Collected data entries

(* ===== verification/OfpInstr.v ===== *)
(** * Instructions, flow and group modifications, packet-out

    The instruction classes of ryu/ofproto/ofproto_v1_3_parser.py with their registry,
    the buckets of groups, the messages that carry instructions and actions
    ([OFPFlowMod], [OFPGroupMod], [OFPPacketOut]), and the entries of flow and group
    description statistics, which read instructions and buckets back. *)

From Stdlib Require Import ZArith Lia.
From stdpp Require Import base list gmap strings numbers.
From S2P Require Import Prelude Struct OfpMsg BebaMsg Oxm PktUtils PktHeaders OxmUser OfpMatch OfpActions.

(** ** Constants of ofproto_v1_3.py *)

Definition OFPT_PACKET_OUT : Z := 13.
Definition OFPT_FLOW_MOD : Z := 14.
Definition OFPT_GROUP_MOD : Z := 15.
Definition OFPIT_GOTO_TABLE : Z := 1.
Definition OFPIT_WRITE_METADATA : Z := 2.
Definition OFPIT_WRITE_ACTIONS : Z := 3.
Definition OFPIT_APPLY_ACTIONS : Z := 4.
Definition OFPIT_CLEAR_ACTIONS : Z := 5.
Definition OFPIT_METER : Z := 6.
Definition OFP_INSTRUCTION_GOTO_TABLE_PACK_STR : string := "!HHB3x".
Definition OFP_INSTRUCTION_GOTO_TABLE_SIZE : Z := 8.
Definition OFP_INSTRUCTION_WRITE_METADATA_PACK_STR : string := "!HH4xQQ".
Definition OFP_INSTRUCTION_WRITE_METADATA_SIZE : Z := 24.
Definition OFP_INSTRUCTION_ACTIONS_PACK_STR : string := "!HH4x".
Definition OFP_INSTRUCTION_ACTIONS_SIZE : nat := 8.
Definition OFP_INSTRUCTION_METER_PACK_STR : string := "!HHI".
Definition OFP_INSTRUCTION_METER_SIZE : Z := 8.
Definition OFP_FLOW_MOD_PACK_STR0 : string := "!QQBBHHHIIIH2x".
Definition OFP_FLOW_MOD_SIZE : nat := 56.
Definition OFP_MATCH_SIZE : nat := 8.
Definition OFP_GROUP_MOD_PACK_STR : string := "!HBxI".
Definition OFP_GROUP_MOD_SIZE : nat := 16.
Definition OFP_BUCKET_PACK_STR : string := "!HHII4x".
Definition OFP_BUCKET_SIZE : nat := 16.
Definition OFP_PACKET_OUT_PACK_STR : string := "!IIH6x".
Definition OFP_PACKET_OUT_SIZE : nat := 24.
Definition OFP_FLOW_STATS_0_PACK_STR : string := "!HBxIIHHHH4xQQQ".
Definition OFP_FLOW_STATS_0_SIZE : nat := 48.
Definition OFP_FLOW_STATS_SIZE : nat := 56.
Definition OFP_GROUP_DESC_STATS_PACK_STR : string := "!HBxI".
Definition OFP_GROUP_DESC_STATS_SIZE : nat := 8.
Definition OFP_NO_BUFFER : Z := 0xffffffff.

(** ** Loops over entries

    [while remaining > 0]: parse an entry, advance by its length. *)

Fixpoint parse_loop {A} (p : bytes -> nat -> run (A * Z)) (fuel : nat) (buf : bytes)
    (offset : nat) (remaining : Z) : run (list A) :=
  if remaining <=? 0 then mret []
  else
    match fuel with
    | O => None
    | S fuel =>
        '(a, len) ← p buf offset;
        l ← parse_loop p fuel buf (offset + Z.to_nat len) (remaining - len);
        mret (a :: l)
    end.

(** Writing entries one after the other, each advancing by its own length. *)
Definition serialize_loop {A} (s : A -> bytes -> nat -> res (bytes * nat)) (l : list A)
    (buf : bytes) (offset : nat) : res (bytes * nat) :=
  foldM (fun '(buf, off) a => '(buf, len) ← s a buf off; Ok (buf, (off + len)%nat)) (buf, offset) l.

(** The interface the Beba instruction serializes its actions through. *)
#[global] Instance ofp_action `{C : AddrConv} `{I : IntConv} : OfpMsg.Action Action.t := {
  act_serialize := fun a buf off => '(buf, _) ← Action.serialize a buf off; Ok buf;
  act_len := ActionFacts.act_len }.

(** ** Instructions *)

Module Instruction.

Inductive t :=
  | OFPInstructionGotoTable (table_id : Z)
  | OFPInstructionWriteMetadata (metadata metadata_mask : Z)
  | OFPInstructionActions (type_ : Z) (actions : list Action.t)
  | OFPInstructionMeter (meter_id : Z).

Section Codec.
Context `{C : AddrConv} `{I : IntConv}.

Definition serialize (i : t) (buf : bytes) (offset : nat) : res (bytes * nat) :=
  match i with
  | OFPInstructionGotoTable table_id =>
      buf ← msg_pack_into OFP_INSTRUCTION_GOTO_TABLE_PACK_STR buf offset
              [VInt OFPIT_GOTO_TABLE; VInt OFP_INSTRUCTION_GOTO_TABLE_SIZE; VInt table_id];
      Ok (buf, Z.to_nat OFP_INSTRUCTION_GOTO_TABLE_SIZE)
  | OFPInstructionWriteMetadata metadata metadata_mask =>
      buf ← msg_pack_into OFP_INSTRUCTION_WRITE_METADATA_PACK_STR buf offset
              [VInt OFPIT_WRITE_METADATA; VInt OFP_INSTRUCTION_WRITE_METADATA_SIZE;
               VInt metadata; VInt metadata_mask];
      Ok (buf, Z.to_nat OFP_INSTRUCTION_WRITE_METADATA_SIZE)
  | OFPInstructionActions type_ actions =>
      '(buf, action_offset) ← serialize_loop Action.serialize actions buf
                                (offset + OFP_INSTRUCTION_ACTIONS_SIZE);
      let len := Z.of_nat (action_offset - offset) in
      let pad_len := round_up len 8 - len in
      buf ← Action.pack_pad (Z.to_nat pad_len) buf action_offset;
      let len := len + pad_len in
      buf ← msg_pack_into OFP_INSTRUCTION_ACTIONS_PACK_STR buf offset [VInt type_; VInt len];
      Ok (buf, Z.to_nat len)
  | OFPInstructionMeter meter_id =>
      buf ← msg_pack_into OFP_INSTRUCTION_METER_PACK_STR buf offset
              [VInt OFPIT_METER; VInt OFP_INSTRUCTION_METER_SIZE; VInt meter_id];
      Ok (buf, Z.to_nat OFP_INSTRUCTION_METER_SIZE)
  end.

(** [OFPInstructionActions.parser] keeps the wire's length. *)
Definition actions_parser (fuel : nat) (buf : bytes) (offset : nat) : run (t * Z) :=
  vs ← lift (unpack_from OFP_INSTRUCTION_ACTIONS_PACK_STR buf offset);
  match vs with
  | [VInt type_; VInt len_] =>
      actions ← parse_loop (Action.parser fuel) fuel buf (offset + OFP_INSTRUCTION_ACTIONS_SIZE)
                  (len_ - Z.of_nat OFP_INSTRUCTION_ACTIONS_SIZE);
      mret (OFPInstructionActions type_ actions, len_)
  | _ => lift (Err ValueError)
  end.

(** [OFPInstruction.parser]: no class for a type is an attribute error. *)
Definition parser (fuel : nat) (buf : bytes) (offset : nat) : run (t * Z) :=
  vs ← lift (unpack_from "!HH" buf offset);
  match vs with
  | [VInt type_; VInt _] =>
      if type_ =? OFPIT_GOTO_TABLE then
        vs ← lift (unpack_from OFP_INSTRUCTION_GOTO_TABLE_PACK_STR buf offset);
        match vs with
        | [VInt _; VInt _; VInt table_id] =>
            mret (OFPInstructionGotoTable table_id, OFP_INSTRUCTION_GOTO_TABLE_SIZE)
        | _ => lift (Err ValueError)
        end
      else if type_ =? OFPIT_WRITE_METADATA then
        vs ← lift (unpack_from OFP_INSTRUCTION_WRITE_METADATA_PACK_STR buf offset);
        match vs with
        | [VInt _; VInt _; VInt metadata; VInt metadata_mask] =>
            mret (OFPInstructionWriteMetadata metadata metadata_mask,
                  OFP_INSTRUCTION_WRITE_METADATA_SIZE)
        | _ => lift (Err ValueError)
        end
      else if (type_ =? OFPIT_WRITE_ACTIONS) || (type_ =? OFPIT_APPLY_ACTIONS)
              || (type_ =? OFPIT_CLEAR_ACTIONS) then actions_parser fuel buf offset
      else if type_ =? OFPIT_METER then
        vs ← lift (unpack_from OFP_INSTRUCTION_METER_PACK_STR buf offset);
        match vs with
        | [VInt _; VInt _; VInt meter_id] =>
            mret (OFPInstructionMeter meter_id, OFP_INSTRUCTION_METER_SIZE)
        | _ => lift (Err ValueError)
        end
      else lift (Err AttributeError)
  | _ => lift (Err ValueError)
  end.

End Codec.
End Instruction.

(** What a flow modification accepts: the instructions of this version and the
    experimenter instruction of Beba, which is not registered for parsing. *)
Inductive any_instruction :=
  | Plain_instruction (i : Instruction.t)
  | Beba_instruction (i : PktGen.OFPInstructionInSwitchPktGen Action.t).

(** ** Packet-out *)

Module PacketOut.

(** The constructor insists on an input port; the other attributes may be missing. *)
Record t := Mk {
  buffer_id : option Z;
  in_port : Z;
  actions : option (list Action.t);
  data : option bytes;
}.

Section Codec.
Context `{C : AddrConv} `{I : IntConv}.

Definition serialize_body (m : t) (buf : bytes) : res bytes :=
  match actions m with
  | None => Err TypeError
  | Some actions =>
      '(buf, offset) ← serialize_loop Action.serialize actions buf OFP_PACKET_OUT_SIZE;
      let actions_len := (offset - OFP_PACKET_OUT_SIZE)%nat in
      buf ← match data m with
            | None => Ok buf
            | Some data => py_assert (bool_decide (buffer_id m = Some 0xffffffff)) ;; Ok (buf ++ data)
            end;
      match buffer_id m with
      | None => Err StructError
      | Some b =>
          msg_pack_into OFP_PACKET_OUT_PACK_STR buf OFP_HEADER_SIZE
            [VInt b; VInt (in_port m); VInt (Z.of_nat actions_len)]
      end
  end.

Definition serialize (m : t) (xid : option Z) : res bytes :=
  MsgBase.serialize OFP_VERSION OFPT_PACKET_OUT xid (serialize_body m).

End Codec.
End PacketOut.

(** ** Flow modification *)

Module FlowMod.

Record t := Mk {
  cookie : Z; cookie_mask : Z; table_id : Z; command : Z;
  idle_timeout : Z; hard_timeout : Z; priority : Z; buffer_id : Z;
  out_port : Z; out_group : Z; flags : Z;
  match_ : OFPMatch;
  instructions : list any_instruction;
}.

Section Codec.
Context `{C : AddrConv} `{I : IntConv}.

Definition serialize_instruction (i : any_instruction) (buf : bytes) (offset : nat) :
    res (bytes * nat) :=
  match i with
  | Plain_instruction i => Instruction.serialize i buf offset
  | Beba_instruction i =>
      buf ← PktGen.serialize i buf offset; Ok (buf, PktGen.total_len (PktGen.actions i))
  end.

(** The match object records its length as it is written. *)
Definition serialize_body (m : t) (buf : bytes) : res (bytes * OFPMatch) :=
  buf ← msg_pack_into OFP_FLOW_MOD_PACK_STR0 buf OFP_HEADER_SIZE
    [VInt (cookie m); VInt (cookie_mask m); VInt (table_id m); VInt (command m);
     VInt (idle_timeout m); VInt (hard_timeout m); VInt (priority m); VInt (buffer_id m);
     VInt (out_port m); VInt (out_group m); VInt (flags m)];
  let offset := (OFP_FLOW_MOD_SIZE - OFP_MATCH_SIZE)%nat in
  '(buf, match_len, match') ← OfpMatch.serialize (match_ m) buf offset;
  '(buf, _) ← serialize_loop serialize_instruction (instructions m) buf (offset + match_len);
  Ok (buf, match').

Definition serialize (m : t) (xid : option Z) : res bytes :=
  MsgBase.serialize OFP_VERSION OFPT_FLOW_MOD xid
    (fun buf => '(buf, _) ← serialize_body m buf; Ok buf).

End Codec.
End FlowMod.

(** ** Groups *)

Module Bucket.

Record t := Mk { weight : Z; watch_port : Z; watch_group : Z; actions : list Action.t }.

Section Codec.
Context `{C : AddrConv} `{I : IntConv}.

Definition serialize (b : t) (buf : bytes) (offset : nat) : res (bytes * nat) :=
  '(buf, action_offset) ← serialize_loop Action.serialize (actions b) buf (offset + OFP_BUCKET_SIZE);
  let action_len := (action_offset - (offset + OFP_BUCKET_SIZE))%nat in
  let len := round_up (Z.of_nat (OFP_BUCKET_SIZE + action_len)) 8 in
  buf ← msg_pack_into OFP_BUCKET_PACK_STR buf offset
          [VInt len; VInt (weight b); VInt (watch_port b); VInt (watch_group b)];
  Ok (buf, Z.to_nat len).

(** [while length < msg.len], with [length] counted from the bucket's start. *)
Definition parser (fuel : nat) (buf : bytes) (offset : nat) : run (t * Z) :=
  vs ← lift (unpack_from OFP_BUCKET_PACK_STR buf offset);
  match vs with
  | [VInt len_; VInt weight; VInt watch_port; VInt watch_group] =>
      actions ← parse_loop (Action.parser fuel) fuel buf (offset + OFP_BUCKET_SIZE)
                  (len_ - Z.of_nat OFP_BUCKET_SIZE);
      mret (Mk weight watch_port watch_group actions, len_)
  | _ => lift (Err ValueError)
  end.

End Codec.
End Bucket.

Module GroupMod.

Record t := Mk { command : Z; type_ : Z; group_id : Z; buckets : list Bucket.t }.

Section Codec.
Context `{C : AddrConv} `{I : IntConv}.

Definition serialize_body (m : t) (buf : bytes) : res bytes :=
  buf ← msg_pack_into OFP_GROUP_MOD_PACK_STR buf OFP_HEADER_SIZE
          [VInt (command m); VInt (type_ m); VInt (group_id m)];
  '(buf, _) ← serialize_loop Bucket.serialize (buckets m) buf OFP_GROUP_MOD_SIZE;
  Ok buf.

Definition serialize (m : t) (xid : option Z) : res bytes :=
  MsgBase.serialize OFP_VERSION OFPT_GROUP_MOD xid (serialize_body m).

End Codec.
End GroupMod.

(** ** Entries of statistics replies *)

Module FlowStats.

Record t := Mk {
  length_ : Z; table_id : Z; duration_sec : Z; duration_nsec : Z; priority : Z;
  idle_timeout : Z; hard_timeout : Z; flags : Z; cookie : Z; packet_count : Z; byte_count : Z;
  match_ : OFPMatch;
  instructions : list Instruction.t;
}.

(** A parsed match always has its length recorded. *)
Definition parser `{C : AddrConv} (fuel : nat) (buf : bytes) (offset : nat) : run (t * Z) :=
  vs ← lift (unpack_from OFP_FLOW_STATS_0_PACK_STR buf offset);
  match vs with
  | [VInt len; VInt table_id; VInt dsec; VInt dnsec; VInt priority; VInt idle; VInt hard;
     VInt flags; VInt cookie; VInt packets; VInt byts] =>
      let offset := (offset + OFP_FLOW_STATS_0_SIZE)%nat in
      m ← lift (OfpMatch.parser buf offset);
      match m_length m with
      | None => lift (Err TypeError)
      | Some l =>
          let match_length := round_up l 8 in
          let inst_length := len - (Z.of_nat (OFP_FLOW_STATS_SIZE - OFP_MATCH_SIZE) + match_length) in
          insts ← parse_loop (Instruction.parser fuel) fuel buf (offset + Z.to_nat match_length)
                    inst_length;
          mret (Mk len table_id dsec dnsec priority idle hard flags cookie packets byts m insts, len)
      end
  | _ => lift (Err ValueError)
  end.

End FlowStats.

Module GroupDescStats.

Record t := Mk { length_ : Z; type_ : Z; group_id : Z; buckets : list Bucket.t }.

Definition parser `{C : AddrConv} (fuel : nat) (buf : bytes) (offset : nat) : run (t * Z) :=
  vs ← lift (unpack_from OFP_GROUP_DESC_STATS_PACK_STR buf offset);
  match vs with
  | [VInt len; VInt type_; VInt group_id] =>
      buckets ← parse_loop (Bucket.parser fuel) fuel buf (offset + OFP_GROUP_DESC_STATS_SIZE)
                  (len - Z.of_nat OFP_GROUP_DESC_STATS_SIZE);
      mret (Mk len type_ group_id buckets, len)
  | _ => lift (Err ValueError)
  end.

● **Exercise objective**:
Return each line of the data where the word "TypeError" appears.

● **Task solution**:
  | None => Err TypeError
      | None => lift (Err TypeError)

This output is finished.